Nfld. & Labrador

Contractors defend rush hour roadwork

Some drivers are wondering why construction crews in and around St. John's cannot stop working during peak times or do road work overnight instead.

Why do construction crews need to grind, patch and pave the roads during peak traffic times in and around St. John's?

Despite the aggravation and confusion of some drivers, acccording to contractors it's absolutely necessary.

"It's based upon them [contractors] trying to win the business with the best price possible," said Jim Organ, Executive Director of the Heavy Civil Association of Newfoundland and Labrador.
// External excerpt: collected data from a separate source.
Lemma record_write_in_bounds_witness :
  agree (rb_mem ring64) (rb_mem (snd (record_write ring64 [1; 2; 3] 3))) 68 1000.
Proof.
  refine (record_write_in_bounds ring64 [] [1; 2; 3] 68 1000 (rep_new_ring 0 64 0 _ _) _ _ _).
  - vm_compute. discriminate.
  - vm_compute. split; [reflexivity | discriminate].
  - vm_compute. reflexivity.
  - vm_compute. discriminate.
  - right. vm_compute. discriminate.
Defined.

(** Every consumed record invalidates the iterators positioned before
    it: an iterator made by [record_iter_init] reads the front record, and
    once a record was shifted out it reports EINVAL (until the 64-bit
    generation counter wraps). *)
Theorem record_iter_invalidated r d q r' code :
  rep r (d :: q) -> 0 <= rh_generation (rb_header r) < 2 ^ 64 - 1 ->
  record_shift r = Some (code, r') ->
  let it := snd (record_iter_init r) in
  record_iter_read r it = record_read r /\
  record_iter_read r' it = Some (inl EINVAL) /\
  record_iter_shift r' it = Some (EINVAL, it).
Proof.
  intros H Hg Hs it. destruct (record_shift_rep _ _ _ H) as (r1 & E & _ & _ & Hgen & _).
  rewrite E in Hs. simplify_eq.
  unfold record_iter_read, record_iter_shift, record_iter_invalid. subst it.
  cbn [record_iter_init snd it_generation it_offset].
  rewrite Hgen, (wrapu_small 64) by lia.
  rewrite Z.ltb_irrefl. rewrite (proj2 (Z.ltb_lt _ _)) by lia. done.
Qed.

Definition ring_one : ringbuffer := snd (record_write ring64 [1; 2; 3] 3).

Lemma rep_ring_one : rep ring_one [[1; 2; 3]].
Proof.
  pose proof (record_write_rep ring64 [] [1; 2; 3]
    (rep_new_ring 0 64 0 ltac:(vm_compute; discriminate) ltac:(lia))
    ltac:(repeat constructor; vm_compute; try reflexivity; discriminate)
    ltac:(vm_compute; reflexivity)) as H.
  change (Z.of_nat (length [1; 2; 3])) with 3 in H. unfold ring_one.
  destruct (record_write ring64 [1; 2; 3] 3) as [code r'] eqn:E.
  destruct H as [[_ H] | [[-> | ->] _]]; [exact H | |]; vm_compute in E; discriminate.
Qed.
(** What the HAL relies on: a new block is none of the blocks in use, and the
    calls the HAL makes do not crash.  [h_room h bot top]: the heap may still
    be given the memory from [bot] to [top], in multiples of the cache line,
    from [bot] upwards.  [h_avail h n]: [n] bytes can be allocated; aligned
    allocation is only defined then. *)
Class AllocatorSpec (H : Type) `{Allocator H} := {
  h_wf : H -> Prop;
  h_live : H -> gset Z;
  h_room : H -> Z -> Z -> Prop;
  h_avail : H -> Z -> Prop;
  h_room_bounds : forall h b t, h_room h b t -> 0 <= b <= t /\ t < 2 ^ 31;
  h_room_shrink : forall h b t t', h_room h b t -> b <= t' <= t -> h_room h b t';
  h_calloc_ok : forall h n, h_wf h -> 0 <= n < 2 ^ 62 ->
    match h_calloc h n with
    | Ok (Some (p, h')) => 0 < p < 2 ^ 31 /\ (p ∉ h_live h) /\ h_live h' = {[p]} ∪ h_live h /\ h_wf h' /\
        (forall b t, h_room h b t -> h_room h' b t)
    | Ok None => True
    | _ => False
    end;
  h_malloc_aligned_ok : forall h n, h_wf h -> 0 <= n < 2 ^ 62 -> h_avail h (n + RTAPI_CACHELINE) ->
    match h_malloc_aligned h n RTAPI_CACHELINE with
    | Ok (Some (p, h')) => 0 < p < 2 ^ 31 /\ (p ∉ h_live h) /\ h_live h' = {[p]} ∪ h_live h /\ h_wf h' /\
        (forall b t, h_room h b t -> h_room h' b t)
    | Ok None => True
    | _ => False
    end;
  h_free_ok : forall h p, h_wf h -> p ∈ h_live h -> exists h', h_free h p = Ok h' /\
    h_live h' = h_live h ∖ {[p]} /\ h_wf h' /\ (forall b t, h_room h b t -> h_room h' b t);
  h_avail_ok : forall h n p h1 h2, h_wf h -> 0 <= n < 2 ^ 62 ->
    h_calloc h n = Ok (Some (p, h1)) -> h_free h1 p = Ok h2 -> h_avail h2 n;
  h_addmem_ok : forall h b t n, h_wf h -> h_room h b t ->
    0 < n -> (RTAPI_CACHELINE | n) -> b + n <= t ->
    match h_addmem h b n with
    | Ok h' => h_live h' = h_live h /\ h_wf h' /\ h_room h' (b + n) t
    | Err _ => True
    | Crash => False
    end;
}.

(** Configuration ([global_data]) and sizes; the alignment of descriptors is
    0 or the cache line, as rtapi_global.h says. *)
Class Platform := {
  sizeof_desc : Z -> Z;              (* by object type *)
  sizeof_funct_entry : Z;
  arena_offset : Z;                  (* SHMOFF(&hal_data->arena) *)
  hal_size : Z;
  hal_descriptor_alignment : Z;
  hal_shmem_base : Z;
  hal_thread_stack_size : Z;
  rtapi_instance : Z;
  sizeof_desc_ok : forall t, 0 <= sizeof_desc t < 2 ^ 30;
  hal_descriptor_alignment_ok : hal_descriptor_alignment = 0 \/ hal_descriptor_alignment = RTAPI_CACHELINE;
}.

(** Code of components: constructors, destructors, userland functions. *)
Class Callbacks (H : Type) := {
  run_ctor : Z -> list string -> M (hal_state H) Z;
  run_dtor : Z -> string -> option Z -> Z -> M (hal_state H) unit;
  run_usrfunct : Z -> list string -> M (hal_state H) Z;
}.

(** ** Primitives of the monad *)
Section Prims.
Context {H : Type}.
Abbreviation HM := (M (hal_state H)).

(** HALFAIL_RC and HALFAIL_NULL: set [_halerrno], return. *)
Definition halfail {A} (rc : Z) : HM A :=
  modify (set_halerrno (- rc)) ≫= fun _ => raise (- rc).

(** A failing call whose result the caller ignores. *)
Definition ignore {A} (m : HM A) : HM unit := fun s =>
  match m s with
  | (Crash, s') => (Crash, s')
  | (_, s') => (Ok tt, s')
  end.

(** A call whose NULL or negative result the caller tests. *)
Definition attempt {A} (m : HM A) : HM (option A) := fun s =>
  match m s with
  | (Crash, s') => (Crash, s')
  | (Ok a, s') => (Ok (Some a), s')
  | (Err _, s') => (Ok None, s')
  end.

(** The cleanup [h] when [m] fails; the failure is passed on. *)
Definition on_error {A} (m : HM A) (h : HM unit) : HM A := fun s =>
  match m s with
  | (Err e, s') => match h s' with (Crash, s2) => (Crash, s2) | (_, s2) => (Err e, s2) end
  | r => r
  end.

(** [hal_data->...]: undefined before the segment is mapped. *)
Definition hal_data : HM (hal_state H) := fun s =>
  if hs_init s then (Ok s, s) else (Crash, s).

Definition CHECK_HALDATA : HM unit := fun s =>
  if hs_init s then (Ok tt, s) else halfail EINVAL s.

Definition CHECK_LOCK (ll : Z) : HM unit :=
  s ← hal_data;
  if Z.land (hs_lock s) ll =? 0 then mret tt else halfail EPERM.

(** NULL strings fail without setting [_halerrno]. *)
Definition CHECK_STR (name : option string) : HM string :=
  match name with Some n => mret n | None => raise (- EINVAL) end.

Definition CHECK_STRLEN (name : option string) (len : Z) : HM string :=
  n ← CHECK_STR name;
  if len <? Z.of_nat (String.length n) then raise (- EINVAL) else mret n.
Lemma mag_form r : 0 <= r <= 2047 * 2 ^ 52 ->
  (r = 2047 * 2 ^ 52 /\ forall s, mag s r = S754_infinity s) \/ (r = 0 /\ forall s, mag s r = S754_zero s) \/
  exists m K, (forall s, mag s r = S754_finite s m (K - 1074)) /\ r = Zpos m + K * 2 ^ 52 /\ 0 <= K < 2046 /\ Zpos m < 2 ^ 53 /\ (0 < K -> 2 ^ 52 <= Zpos m).
Proof.
  intros Hr. unfold mag. pose proof (Z.div_mod r (2 ^ 52) ltac:(lia)) as Hd. pose proof (Z.mod_pos_bound r (2 ^ 52) ltac:(lia)) as Hm.
  assert (0 <= r / 2 ^ 52 <= 2047) as He by (split; [apply Z.div_pos; lia | apply Z.div_le_upper_bound; lia]).
  set (e := r / 2 ^ 52) in *. set (m := r mod 2 ^ 52) in *.
  destruct (e =? 2047) eqn:E1; zb.
  - left. assert (m = 0) as -> by lia. split; [lia | done].
  - right. destruct (e =? 0) eqn:E0; zb.
    + destruct m as [| p | p] eqn:Em; [left; split; [lia | done] | right; exists p, 0 | lia]. rewrite E0. split; [intros s; f_equal; lia |]. lia.
    + right. destruct (m + 2 ^ 52) as [| p | p] eqn:Em; [lia | | lia]. exists p, (e - 1). split; [intros s; f_equal; lia |]. lia.
Qed.

Lemma float_of_bits_mag s r : 0 <= r < 2 ^ 63 -> float_of_bits (Z.b2z s * 2 ^ 63 + r) = mag s r.
Proof.
  intros Hr. unfold float_of_bits, mag.
  assert ((Z.b2z s * 2 ^ 63 + r) / 2 ^ 63 = Z.b2z s) as -> by (rewrite Z.add_comm, Z.div_add, Z.div_small; lia).
  assert (negb (Z.b2z s mod 2 =? 0) = s) as -> by by destruct s.
  assert ((Z.b2z s * 2 ^ 63 + r) / 2 ^ 52 mod 2 ^ 11 = r / 2 ^ 52) as ->.
  { replace (Z.b2z s * 2 ^ 63 + r) with (r + (Z.b2z s * 2 ^ 11) * 2 ^ 52) by lia. rewrite Z.div_add, Z.mod_add by lia.
    apply Z.mod_small. split; [apply Z.div_pos; lia | apply Z.div_lt_upper_bound; lia]. }
  assert ((Z.b2z s * 2 ^ 63 + r) mod 2 ^ 52 = r mod 2 ^ 52) as ->; [| done].
  replace (Z.b2z s * 2 ^ 63 + r) with (r + (Z.b2z s * 2 ^ 11) * 2 ^ 52) by lia. apply Z.mod_add. lia.
Qed.
(* ===== verification/Samstr.v ===== *)
(** * Sampler and streamer (modules/managed/components/sampler and streamer,
      modules/unmanaged/components/sampler_usr and halstreamer)

    The sampler puts the values of its pins into a circular buffer in shared
    memory, from which a program reads them; the streamer takes the values of
    its pins from such a buffer, which a program fills.  The realtime funct
    of the sampler is one definition, as it preempts the program; the other
    sides are sequences of single loads and stores.  [None] is an access
    outside of the buffer. *)
From S2P Require Import Prelude HalData.

Module Samstr.

Definition MAX_PINS : Z := 20.
Definition MAX_SHMEM : Z := 128000.

(** A [shmem_data_t] is a union of 8 bytes. *)
Record fifo_t := MkFifo {
  f_in : Z;
  f_out : Z;
  f_depth : Z;
  f_num_pins : Z;
  f_type : list Z;
  f_data : list hal_data_u;
  last_sample : Z;
}.

(** ** Configuration *)

(** The types of the pins and their number, 0 if the string is wrong. *)
Definition type_of (c : Z) : option Z :=
  if (c =? 102) || (c =? 70) then Some HAL_FLOAT
  else if (c =? 98) || (c =? 66) then Some HAL_BIT
  else if (c =? 117) || (c =? 85) then Some HAL_U32
  else if (c =? 115) || (c =? 83) then Some HAL_S32
  else None.

Fixpoint parse_loop (cfg : list Z) (types : list Z) : Z * list Z :=
  match cfg with
  | [] => (Z.of_nat (length types), types)
  | c :: cfg =>
      if Z.of_nat (length types) <? MAX_PINS then
        match type_of c with Some t => parse_loop cfg (types ++ [t]) | None => (0, types) end
      else (0, types)
  end.

Definition parse_types (cfg : list Z) : Z * list Z := parse_loop cfg [].

(** The configurations up to the first one without a string or a depth;
    [extra] is the place for the sample number. *)
Fixpoint check_config (extra sizeof_data : Z) (cfg : list (option (list Z))) (depth : list Z) : Z + list fifo_t :=
  match cfg, depth with
  | Some c :: cfg, d :: depth =>
      if d <=? 0 then inr []
      else
        let '(n, types) := parse_types c in
        if n =? 0 then inl (- EINVAL)
        else if MAX_SHMEM / (sizeof_data * (n + extra)) <? d then inl (- ENOMEM)
        else match check_config extra sizeof_data cfg depth with
             | inr fifos => inr (MkFifo 0 0 d n types (replicate (Z.to_nat (d * (n + extra))) 0) (u64 (- extra)) :: fifos)
             | e => e
             end
  | _, _ => inr []
  end.

Definition configure (extra sizeof_data : Z) (cfg : list (option (list Z))) (depth : list Z) : Z + list fifo_t :=
  match check_config extra sizeof_data cfg depth with inr [] => inl (- EINVAL) | r => r end.

(** ** The buffer *)

Definition next (depth i : Z) : Z := let n := s32 (i + 1) in if depth <=? n then 0 else n.

Definition store (i : Z) (v : hal_data_u) (l : list hal_data_u) : option (list hal_data_u) :=
  if (0 <=? i) && (i <? Z.of_nat (length l)) then Some (<[Z.to_nat i := v]> l) else None.
Definition load (i : Z) (l : list hal_data_u) : option hal_data_u :=
  if 0 <=? i then l !! Z.to_nat i else None.

(** A value of a pin in the field of the union that belongs to its type. *)
Definition put_field (type : Z) (cell v : hal_data_u) : hal_data_u :=
  if type =? HAL_FLOAT then set_float_value cell (get_float_value v)
  else if type =? HAL_BIT then set_bit_value cell (if get_bit_value v =? 0 then 0 else 1)
  else if type =? HAL_U32 then set_u32_value cell (get_u32_value v)
  else if type =? HAL_S32 then set_s32_value cell (get_s32_value v)
  else cell.

(** The value that a field stands for. *)
Definition field (type : Z) (cell : hal_data_u) : Z :=
  if type =? HAL_FLOAT then get_float_value cell
  else if type =? HAL_BIT then if get_bit_value cell =? 0 then 0 else 1
  else if type =? HAL_U32 then get_u32_value cell
  else if type =? HAL_S32 then get_s32_value cell
  else 0.

(** ** The realtime part of the sampler *)
Record sampler_t := MkSampler {
  s_fifo : fifo_t;
  s_curr_depth : Z;
  full : bool;
  s_enable : bool;
  overruns : Z;
  sample_num : Z;
  s_pins : list hal_data_u;
}.

Fixpoint copy_pins (types : list Z) (pins : list hal_data_u) (i : Z) (data : list hal_data_u) : option (list hal_data_u) :=
  match types, pins with
  | t :: types, v :: pins =>
      old ← load i data;
      data ← store i (put_field t old v) data;
      copy_pins types pins (i + 1) data
  | _, _ => Some data
  end.

Definition sample (s : sampler_t) : option sampler_t :=
  if negb (s_enable s) then Some s
  else
    let f := s_fifo s in
    let tmpin := f_in f in
    let newin := next (f_depth f) tmpin in
    let overrun := newin =? f_out f in
    let tmpout := if overrun then next (f_depth f) (f_out f) else f_out f in
    let dptr := tmpin * (f_num_pins f + 1) in
    data ← copy_pins (f_type f) (s_pins s) dptr (f_data f);
    old ← load (dptr + f_num_pins f) data;
    data ← store (dptr + f_num_pins f) (set_u32_value old (sample_num s)) data;
    Some {| s with
      s_fifo := {| f with f_in := newin; f_out := tmpout; f_data := data |};
      s_curr_depth := (if newin <? tmpout then newin + f_depth f else newin) - tmpout;
      full := overrun;
      overruns := if overrun then s32 (overruns s + 1) else overruns s;
      sample_num := s32 (sample_num s + 1) |}.

(** ** The program that reads the samples *)

(** Where the program is in its loop: [in] has been loaded, [out] is to be
    loaded, the record is being read, the record is complete and still there. *)
Inductive reader := Waiting | Looked (i : Z) | Start | Reading (tmpout : Z) (buf : list hal_data_u) | Storing (tmpout : Z) (buf : list hal_data_u).

(** What is printed of a sample: [overrun] if samples are missing before it,
    its number, its values. *)
Record printed := Printed { missed : bool; number : Z; values : list Z }.

Definition print_sample (f : fifo_t) (buf : list hal_data_u) : option (printed * fifo_t) :=
  c ← load (f_num_pins f) buf;
  let this_sample := get_u32_value c in
  Some (Printed (negb (this_sample =? u64 (last_sample f + 1))) this_sample (zip_with field (f_type f) buf), {| f with last_sample := this_sample |}).

(** One load or store. *)
Definition read_step (f : fifo_t) (r : reader) : option (reader * fifo_t * option printed) :=
  match r with
  | Waiting => Some (Looked (f_in f), f, None)
  | Looked i => Some (if i =? f_out f then Waiting else Start, f, None)
  | Start => Some (Reading (f_out f) [], f, None)
  | Reading tmpout buf =>
      if Z.of_nat (length buf) <? f_num_pins f + 1 then
        v ← load (tmpout * (f_num_pins f + 1) + Z.of_nat (length buf)) (f_data f);
        Some (Reading tmpout (buf ++ [v]), f, None)
      else Some (if f_out f =? tmpout then Storing tmpout buf else Waiting, f, None)
  | Storing tmpout buf =>
      '(p, f) ← print_sample {| f with f_out := next (f_depth f) tmpout |} buf;
      Some (Waiting, f, Some p)
  end.

(** ** The realtime part of the streamer *)
Record streamer_t := MkStreamer {
  t_fifo : fifo_t;
  t_curr_depth : Z;
  empty : bool;
  t_enable : bool;
  underruns : Z;
  t_pins : list hal_data_u;
}.

(** Where the funct is: [in] has been loaded, the pins are being set. *)
Inductive updater := Idle | GotIn (tmpin : Z) | Copying (tmpout n : Z).

Definition update_step (s : streamer_t) (u : updater) : option (updater * streamer_t) :=
  let f := t_fifo s in
  match u with
  | Idle => Some (if t_enable s then GotIn (f_in f) else Idle, s)
  | GotIn tmpin =>
      let tmpout := f_out f in
      if tmpout =? tmpin then Some (Idle, {| s with underruns := s32 (underruns s + 1); empty := true; t_curr_depth := 0 |})
      else
        let tmpin := if tmpin <? tmpout then tmpin + f_depth f else tmpin in
        Some (Copying tmpout 0, {| s with empty := false; t_curr_depth := tmpin - tmpout |})
  | Copying tmpout n =>
      if n <? f_num_pins f then
        cell ← load (tmpout * f_num_pins f + n) (f_data f);
        t ← load n (f_type f);
        old ← load n (t_pins s);
        pins ← store n (put_field t old cell) (t_pins s);
        Some (Copying tmpout (n + 1), {| s with t_pins := pins |})
      else Some (Idle, {| s with t_fifo := {| f with f_out := next (f_depth f) tmpout |} |})
  end.

(** A call of the funct that nothing interrupts. *)
Fixpoint run_update (fuel : nat) (s : streamer_t) (u : updater) : option streamer_t :=
  match fuel with
  | O => None
  | S fuel => '(u, s) ← update_step s u; match u with Idle => Some s | _ => run_update fuel s u end
  end.
Definition update (s : streamer_t) : option streamer_t := run_update (Z.to_nat (f_num_pins (t_fifo s)) + 3) s Idle.

(** ** The program that fills the buffer *)

(** A line of its input: the fields up to the first wrong one. *)
Record line_t := Line { fields : list hal_data_u; good : bool }.

(** Where the program is: it has a line, it waits for room, it writes the
    fields. *)
Inductive writer := NeedLine | GotLine (l : line_t) | Room (l : line_t) (tmpin : Z) | Filling (l : line_t) (tmpin n : Z).

Definition write_step (f : fifo_t) (w : writer) : option (writer * fifo_t) :=
  match w with
  | NeedLine => Some (NeedLine, f)
  | GotLine l => Some (Room l (f_in f), f)
  | Room l tmpin => Some (if next (f_depth f) tmpin =? f_out f then Room l tmpin else Filling l tmpin 0, f)
  | Filling l tmpin n =>
      if n <? Z.of_nat (length (fields l)) then
        v ← load n (fields l);
        t ← load n (f_type f);
        old ← load (tmpin * f_num_pins f + n) (f_data f);
        data ← store (tmpin * f_num_pins f + n) (put_field t old v) (f_data f);
        Some (Filling l tmpin (n + 1), {| f with f_data := data |})
      else Some (NeedLine, if good l then {| f with f_in := next (f_depth f) tmpin |} else f)
  end.

End Samstr.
Recently some drivers have complained about traffic jams while construction crews work on the Outer Ring Road during rush hour.

Organ said contractors win jobs from the various municipalities or the province, based on the cost of completing the work, and it's important they start each day early in the morning.

Organ said if crews were to stop working during peak hours, namely from 7 a.m. to 9 a.m. and 3 p.m. to 5 p.m. companies would lose up to one third of their active work hours. Many crews, he said, now work 10 to 12 hours a day.

"At the end of the day that's a significant impact on the bottom line," said Organ.

He said jobs would cost between 25 and 30 per cent more if companies were to stop working during peak times.

"Your men are idle, your equipment is idle, you can't move it to another job," said Organ. "It's very expensive to do it that way."

But there are some limits on paving crews on the Outer Ring Road. Both contractors and the province transportation department said crews do not work from 7 a.m. to 9 a.m. in the eastbound lanes, and from 4 p.m. to 6 p.m. in the westbound lanes.

Why not work overnight?

Organ said road construction work between midnight and 6 a.m. is not an option.

"I think that sometimes in Toronto and some of the huge centres, you’ve got huge economies of scale at play, and the city of Toronto is lit up day and night any way."

He said it's already difficult getting vehicles to slow down during the day when approaching a construction zone, but getting them to slow down at night would be a bigger challenge.

"I can't even imagine putting work crews on the Outer Ring Road at 12 o'clock at night," said Organ.

"I think working at night, even if there are fewer cars, I think there are still many more safety issues than working in the day time," said.

Organ said construction on the Outer Ring Road is expected to be completed within the next two weeks.